/---
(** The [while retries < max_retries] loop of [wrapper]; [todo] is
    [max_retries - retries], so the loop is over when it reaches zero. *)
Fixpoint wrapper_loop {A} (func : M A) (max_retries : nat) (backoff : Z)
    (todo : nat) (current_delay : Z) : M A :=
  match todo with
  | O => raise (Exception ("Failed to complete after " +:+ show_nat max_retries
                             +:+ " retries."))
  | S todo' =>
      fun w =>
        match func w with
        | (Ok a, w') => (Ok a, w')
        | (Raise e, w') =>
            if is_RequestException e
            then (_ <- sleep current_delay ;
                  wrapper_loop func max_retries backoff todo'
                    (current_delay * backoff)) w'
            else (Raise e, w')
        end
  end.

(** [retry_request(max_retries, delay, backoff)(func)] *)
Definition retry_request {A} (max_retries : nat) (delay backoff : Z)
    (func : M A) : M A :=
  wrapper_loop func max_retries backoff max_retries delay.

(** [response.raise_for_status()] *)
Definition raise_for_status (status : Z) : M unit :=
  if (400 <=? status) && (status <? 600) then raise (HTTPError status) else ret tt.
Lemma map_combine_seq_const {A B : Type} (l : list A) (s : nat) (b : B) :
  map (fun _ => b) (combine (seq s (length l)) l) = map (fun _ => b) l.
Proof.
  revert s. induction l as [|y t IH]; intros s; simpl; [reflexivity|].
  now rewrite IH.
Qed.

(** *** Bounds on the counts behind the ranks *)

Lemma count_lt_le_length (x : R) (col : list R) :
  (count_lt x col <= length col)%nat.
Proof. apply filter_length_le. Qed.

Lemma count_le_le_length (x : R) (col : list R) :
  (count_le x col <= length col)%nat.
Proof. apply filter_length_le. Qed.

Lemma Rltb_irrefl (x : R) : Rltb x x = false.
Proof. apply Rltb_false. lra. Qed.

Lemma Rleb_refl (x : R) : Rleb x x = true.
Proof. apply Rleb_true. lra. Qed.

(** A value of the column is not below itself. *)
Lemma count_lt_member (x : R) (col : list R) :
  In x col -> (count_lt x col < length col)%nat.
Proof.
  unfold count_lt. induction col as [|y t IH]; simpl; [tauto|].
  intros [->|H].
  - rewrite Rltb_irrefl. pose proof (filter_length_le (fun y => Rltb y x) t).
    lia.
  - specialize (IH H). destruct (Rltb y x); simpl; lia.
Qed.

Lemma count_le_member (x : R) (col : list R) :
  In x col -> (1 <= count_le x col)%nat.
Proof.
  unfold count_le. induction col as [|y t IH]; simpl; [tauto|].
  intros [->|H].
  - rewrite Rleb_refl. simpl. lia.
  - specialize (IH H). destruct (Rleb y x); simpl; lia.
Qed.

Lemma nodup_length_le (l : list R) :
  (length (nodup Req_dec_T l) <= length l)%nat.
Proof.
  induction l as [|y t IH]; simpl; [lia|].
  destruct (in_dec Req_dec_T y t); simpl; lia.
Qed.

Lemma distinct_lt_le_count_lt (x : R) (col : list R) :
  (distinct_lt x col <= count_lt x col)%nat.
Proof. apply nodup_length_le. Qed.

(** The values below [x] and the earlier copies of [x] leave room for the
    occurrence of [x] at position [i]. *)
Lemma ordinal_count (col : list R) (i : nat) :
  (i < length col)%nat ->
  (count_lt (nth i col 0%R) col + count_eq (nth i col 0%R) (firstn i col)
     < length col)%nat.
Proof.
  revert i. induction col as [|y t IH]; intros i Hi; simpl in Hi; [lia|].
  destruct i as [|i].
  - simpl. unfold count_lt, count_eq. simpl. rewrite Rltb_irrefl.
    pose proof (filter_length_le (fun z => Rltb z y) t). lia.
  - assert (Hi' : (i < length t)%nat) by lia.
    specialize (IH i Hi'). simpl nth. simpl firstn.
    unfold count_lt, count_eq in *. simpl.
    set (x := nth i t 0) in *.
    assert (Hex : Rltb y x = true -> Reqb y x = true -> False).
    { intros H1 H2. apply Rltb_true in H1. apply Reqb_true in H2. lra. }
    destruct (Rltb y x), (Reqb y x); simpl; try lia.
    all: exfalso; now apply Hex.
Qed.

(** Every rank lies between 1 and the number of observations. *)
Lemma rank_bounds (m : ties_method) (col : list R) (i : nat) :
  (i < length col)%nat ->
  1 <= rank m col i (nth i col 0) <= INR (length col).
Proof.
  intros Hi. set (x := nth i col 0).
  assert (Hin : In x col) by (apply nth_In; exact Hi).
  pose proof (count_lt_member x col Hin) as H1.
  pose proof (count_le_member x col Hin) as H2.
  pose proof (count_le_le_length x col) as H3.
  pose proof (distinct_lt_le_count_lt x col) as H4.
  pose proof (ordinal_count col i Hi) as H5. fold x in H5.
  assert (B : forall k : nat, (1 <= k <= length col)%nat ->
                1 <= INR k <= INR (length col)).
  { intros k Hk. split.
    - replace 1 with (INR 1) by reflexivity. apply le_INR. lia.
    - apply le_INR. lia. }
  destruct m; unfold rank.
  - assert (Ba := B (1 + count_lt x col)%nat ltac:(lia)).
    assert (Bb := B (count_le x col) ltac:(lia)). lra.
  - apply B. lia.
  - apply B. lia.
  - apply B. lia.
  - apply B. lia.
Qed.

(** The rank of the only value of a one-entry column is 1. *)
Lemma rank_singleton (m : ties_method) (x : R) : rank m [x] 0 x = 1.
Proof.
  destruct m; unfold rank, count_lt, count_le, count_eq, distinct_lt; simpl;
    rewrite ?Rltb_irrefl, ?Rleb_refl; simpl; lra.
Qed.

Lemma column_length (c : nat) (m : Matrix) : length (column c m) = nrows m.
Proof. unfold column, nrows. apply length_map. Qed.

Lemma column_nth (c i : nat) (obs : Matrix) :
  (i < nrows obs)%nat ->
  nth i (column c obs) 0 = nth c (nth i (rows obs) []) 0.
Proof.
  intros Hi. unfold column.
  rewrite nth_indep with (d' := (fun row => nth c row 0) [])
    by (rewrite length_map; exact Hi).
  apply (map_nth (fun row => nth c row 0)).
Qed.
\---
Across the listing, how many lines hold the word "then"? Please state that number only.

### WRITTEN ANSWER
2